(* ===== verification/_CoqProject ===== *)
-Q . S2P
Prelude.v
GoTime.v
StateMachine.v
Intent.v
Descriptor.v
StateFile.v
Readiness.v
Tracker.v
Lifecycle.v
StopSettlement.v
Recovery.v
Backoff.v
EventLoop.v
Termination.v
CommandLine.v
Classifier.v
Controller.v
SpawnGate.v
SideEffect.v
Reap.v
Realloc.v
StopBatch.v
Loop.v
Scenario.v
Settle.v
Trace.v
Ports.v
Registry.v
Recover.v
Squatter.v
Steps.v
HandlerSteps.v
SpawnSafety.v
Durable.v
TerminateSafety.v
Policy.v
Reconcile.v
Liveness.v
SettleTarget.v
Respawn.v
RequestId.v
Resolver.v
HubTokens.v
Sessions.v
ToolCalls.v
HubRuns.v
ToolsList.v
Lines.v
DaemonHttp.v
Loopback.v
HubHandler.v
StdioHost.v
HostRuns.v
(* ===== verification/Prelude.v ===== *)
(** * mcp-local-hub: the supervisor, the hub and the stdio host

    mcp-local-hub keeps a fleet of MCP servers running on a developer's
    machine and lets the clients there share them.  [mcphub supervise]
    ([cli/supervise.go]) owns the fleet: it reads which daemons are wanted
    ([supervisor-intent.json]), spawns them, restarts them when they crash
    or stop answering, moves them to other ports, stops them on command, and
    writes down enough ([supervisor-state.json]) to survive its own death.
    The hub ([api/hub_mcp_handler.go] and the files around it) is the HTTP
    endpoint through which a client reaches the tools of all the daemons of
    its scope.  A stdio host ([daemon/host.go]) puts one MCP server that
    speaks on its standard streams behind a port, for several clients at
    once.  This development models these three and proves what they must
    guarantee.  Paths are relative to [src/internal/].

    ** Parts, and the files that model them

    The supervisor.  One goroutine, the event loop, owns every restart
    decision.  Around it run producers of events and workers that it hands
    slow work to.

    - [Prelude], [GoTime]: record update, errors, canonical task names,
      64-bit counters, Go's clock arithmetic and RFC3339Nano.
    - [StateMachine] ([api/supervisor_state_machine.go]): [Transition], the
      table of states and events.
    - [Intent] ([api/supervisor_intent.go], [api/daemon_intent.go]): wanted
      daemons, stop records and when they are active, the generation of a
      rewrite.
    - [Descriptor] ([api/supervisor_port_owner.go],
      [api/reallocate_dynamic_pool.go]): who a descriptor is, which port and
      first-bind deadline it has, what a port move rewrites.
    - [StateFile] ([api/supervisor_state.go]): the durable record and its
      read-modify-write discipline with failures at every point.
    - [Readiness] ([api/readiness_v1.go]): the reducer of observations.
    - [Tracker], [Lifecycle] ([cli/supervisor_runtime_tracker.go]): the
      supervisor's memory of each daemon; its operations and invariant.
    - [StopSettlement], [Recovery] (same file): receipts of stop commands,
      hydration and persistence, and the abstract durable system [sys_step]
      of a tracker and its file under every interleaving and crash.
    - [Backoff], [EventLoop], [Termination]: restart delays; the two-channel
      loop of [api/supervisor_event_loop.go]; the terminate closures of
      [cli/termination_outcome.go] with the grace period of
      [cli/terminate_finish_other.go].
    - [CommandLine], [Classifier] ([process/windows_command_line.go],
      [daemonrecovery/classifier.go]): what a live process was started as,
      and whether it is a daemon's own lost child.
    - [Controller], [SpawnGate], [SideEffect], [Reap], [Realloc],
      [StopBatch], [Loop] ([cli/supervisor_controller.go],
      [cli/supervise_prespawn_path_gate.go], [cli/supervise_realloc.go],
      [cli/supervise_stop_batch.go], [cli/supervise_target_settlement.go]):
      the controller's state, and [handleLoopEvent] with everything it calls.
    - [Settle], [SettleTarget] ([cli/supervise_target_settlement.go]): the
      worker that observes stopped targets and commits their receipts, and
      the one that waits for one registration to be ready.
    - [Reconcile] ([cli/supervise_reconcile.go],
      [cli/supervise_reconcile_ipc.go]): the start-up plan, the drift of a
      daemon, and what an apply posts.
    - [Respawn] ([cli/supervise_respawn.go]): the operator's restart of one
      daemon.
    - [Squatter] ([cli/supervise_squatter.go]), [Liveness]
      ([cli/supervise_liveness.go]): the workers that reap lost children
      holding a port, and the sweep that turns observations into events.
    - [Ports], [Registry] ([api/port_alloc.go], [api/global_port_alloc.go],
      [api/workspace_registry.go]): the allocators of loopback ports, and
      the file of workspace daemons that several processes rewrite.
    - [Recover] ([daemonrecovery/recovery.go]): the operator's recovery of
      one daemon.
    - [Scenario]: a concrete supervisor for witnesses.
    - [Steps], [HandlerSteps], [SpawnSafety], [Durable], [TerminateSafety],
      [Policy]: the controller as a transition system and what follows.

    The hub.  A request is admitted by its path, token and instance, finds
    its session, and is fanned out to the daemons of the session or routed
    to one of them.

    - [RequestId] ([api/hub_mcp_request_id.go]): when two JSON-RPC ids are
      the same.
    - [Resolver] ([api/hub_mcp_resolver.go]): which daemons a scope is bound
      to.
    - [HubTokens] ([api/hub_mcp_tokens.go] and the publication of
      [api/hub_mcp_resolver.go]): the tokens of the scopes, and the life of
      a hub process.
    - [Sessions] ([api/hub_mcp_session.go]): the store of sessions.
    - [ToolCalls], [ToolsList], [DaemonHttp] ([api/hub_mcp_aggregator.go]):
      one tools/call with its handshakes, retry and cancellation; the
      assembly of a tools/list; one exchange with a daemon, event streams
      and pages.  [HubRuns] lets the calls of a session interleave.
    - [Loopback], [HubHandler] ([daemon/loopback_guard.go],
      [api/hub_mcp_handler.go]): the guard of local requests, and
      [ServeHTTP] with what interleaves with it.

    The stdio host.

    - [Lines]: texts and the lines of a stream.
    - [StdioHost] ([daemon/host.go], [daemon/protocol_bridge.go],
      [daemon/prompt_bridge.go]): the host's state, what it makes of a line
      of its child, and the handlers of clients; [HostRuns] lets them
      interleave.

    [Trace] is shared: programs whose calls the rest of the world answers
    arbitrarily (interaction trees), their traces and clocks, polling, and
    the interleaving of several programs over a common world.

    ** How code became definitions

    A Go struct is a record, a map is a [gmap], a pointer that may be nil an
    [option], an error a value of [error] inside [res].  A method that takes
    a mutex for its whole body is one atomic function on the state; a method
    that releases it while it writes the file takes an argument
    [interleave], whatever the others do meanwhile.  A handler of the
    controller is a function of the controller's state: calls of the spawn
    and terminate callbacks, audit events, timers and replies are appended
    to a log of effects, answers come from [env].  Goroutines beside the
    loop, and the handlers of the hub and of the stdio host, are programs
    ([itree]) or step relations that interleave with it: a call is one
    atomic access to shared state, and what the others do comes between
    two calls.

    ** What the theorems show

    - Durability: [Durable.supervisor_crash_safe] (restarting from the file
      restores the pending stops), by the lemma
      [Durable.handler_refines_durable] that the controller takes the steps
      of the durable system; [Lifecycle.tracker_invariant].
    - Safety of effects: [SpawnSafety.spawn_gates],
      [TerminateSafety.terminate_scope], [Termination.terminate_only_verified],
      [Classifier.own_task_exactly], [Squatter.port_gate_worker],
      [Liveness.sweep_justified], [Recover.recovery_kill_guarded],
      [Reconcile.reconcile_events_justified], [Respawn.respawn_guarded]: what
      must hold before a process is created or killed.
    - Honest answers: [Settle.stopped_means_committed] (a reported stop is
      durable, under every interleaving),
      [SettleTarget.target_settlement_justified],
      [Recover.recovery_concluded] (no daemon is killed and forgotten).
    - Progress and order: [Settle.settlement_completes],
      [Reconcile.stop_reaches_daemon], [Respawn.respawn_terminates],
      [EventLoop.loop_fifo_self_first].
    - The registry: [Registry.registry_keys_invariant] (its primary key
      survives every interleaving of its writers and every failing write).
    - Who may use the hub: [HubHandler.requests_authorised],
      [HubHandler.deleted_session_gone], [HubTokens.no_token_revival],
      [Resolver.bindings_exact].
    - The hub's sessions and calls: [Sessions.store_invariant],
      [Sessions.busy_session_stays], [ToolCalls.tools_call_outcome],
      [HubRuns.sent_on_own_sessions], [HubRuns.first_post_fresh],
      [HubRuns.row_tells_where], [RequestId.request_key_iff].
    - Its tools list: [DaemonHttp.published_routes_exact],
      [ToolsList.hidden_tools_unseen], [ToolsList.tools_list_any_order],
      [DaemonHttp.pages_drained_exactly],
      [DaemonHttp.answer_bounded_and_final].
    - The stdio host: [HostRuns.answers_correlated],
      [HostRuns.requests_admitted], [HostRuns.slots_exact],
      [HostRuns.initialize_kept].
    - Data: [CommandLine.command_line_round_trip], and as lemmas the intent
      normalisation, descriptor identity, readiness reduction, the round
      trip of the state file, the restart policy, the port allocators, the
      reading of an event stream, the refusals of the hub.

    ** Bounds and fuel

    [CommandLine.tokenize] runs on the length of the line, and every round
    consumes a byte.  Waits are [ITree.iter], without fuel; how many calls
    they make is proved from a clock that does not go back.  A recovery
    makes at most 60 calls and 3 for every poll of the port, 183 with the
    production timings; a targeted settlement 10 calls and 8 for every 300
    milliseconds up to its deadline; a respawn 40, three for every pending
    receipt and four for each of 501 polls.  The grace period of a
    termination has room for 20 polls.  A tools/call makes at most 38 calls,
    a POST to a stdio host 13.  A tools/list asks for at most 10,000 pages
    and 4 MiB, the code's own limits; a stdio host has 128 slots and 256
    sessions.  Delays and PID generations are int64 with wrap-around, the
    counters of receipts and maps uint64, and the theorems that need room
    say so.  PIDs and ports are unbounded integers.

    ** Idealisations

    JSON files are the records they decode to; of JSON on the wire, the
    decoder and encoder are parameters, and so are the parsers of URLs, IP
    addresses and MIME types.  SHA-256 is the interface [StateFile.Digest],
    of which [DigestLaws] asks injectivity; an ideal instance exists.  Error
    messages are abbreviated, audit events are kept by name without their
    bodies.  The clock is read once per event.  A Go map is visited in the
    order of [map_to_list].  Guards against nil receivers and callbacks that
    production always sets are left out.  [makeCmdLine] is Go's quoting of
    an argument vector, the standard library's rule.  A recovery is modelled
    with all its callbacks set, and reads the state of a context once where
    the code reads it twice in a row.

    In the hub and the stdio host: a timer ends a wait at any time; a
    channel hands a message over atomically; the counters of calls in flight
    (int32), of session order (uint64), of restart generations (uint64) and
    of internal ids (int64) do not wrap; a snapshot is identified by its
    generation, as the code does by its pointer; calls that join a flight of
    [singleflight] share its result; what races with a method of the session
    store is an argument; letters are folded in ASCII only; how far a stream
    reader has read ahead is data; the requests that end the daemon sessions
    of a deleted session are made in the order of the map, before the
    answer.

    ** Not modelled, and why

    Operating-system calls (process creation and inspection, pipes, the
    scheduler, the registry, file locks and permissions), the GUI and tray,
    and the sockets and encoding of the supervisor's IPC: what the model
    relies on of these is a parameter.  Installation, registration,
    migration and the editing of client configurations are orchestration of
    file edits.  The start and stop of a stdio host's child, its event
    stream to clients, the relay, the HTTP host, the lazy proxies and the
    routers of Serena and of language servers are left out for lack of
    room, as are the configuration manifests beyond what the resolver reads
    of them; the bundled tool servers do not take part. *)
From Stdlib Require Export ZArith Lia String Ascii Bool.
From stdpp Require Export base tactics option list sorting gmap sets strings pretty.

******************************

Find every line in the records that has the string "StopBatch", then state how many there are and nothing else.

2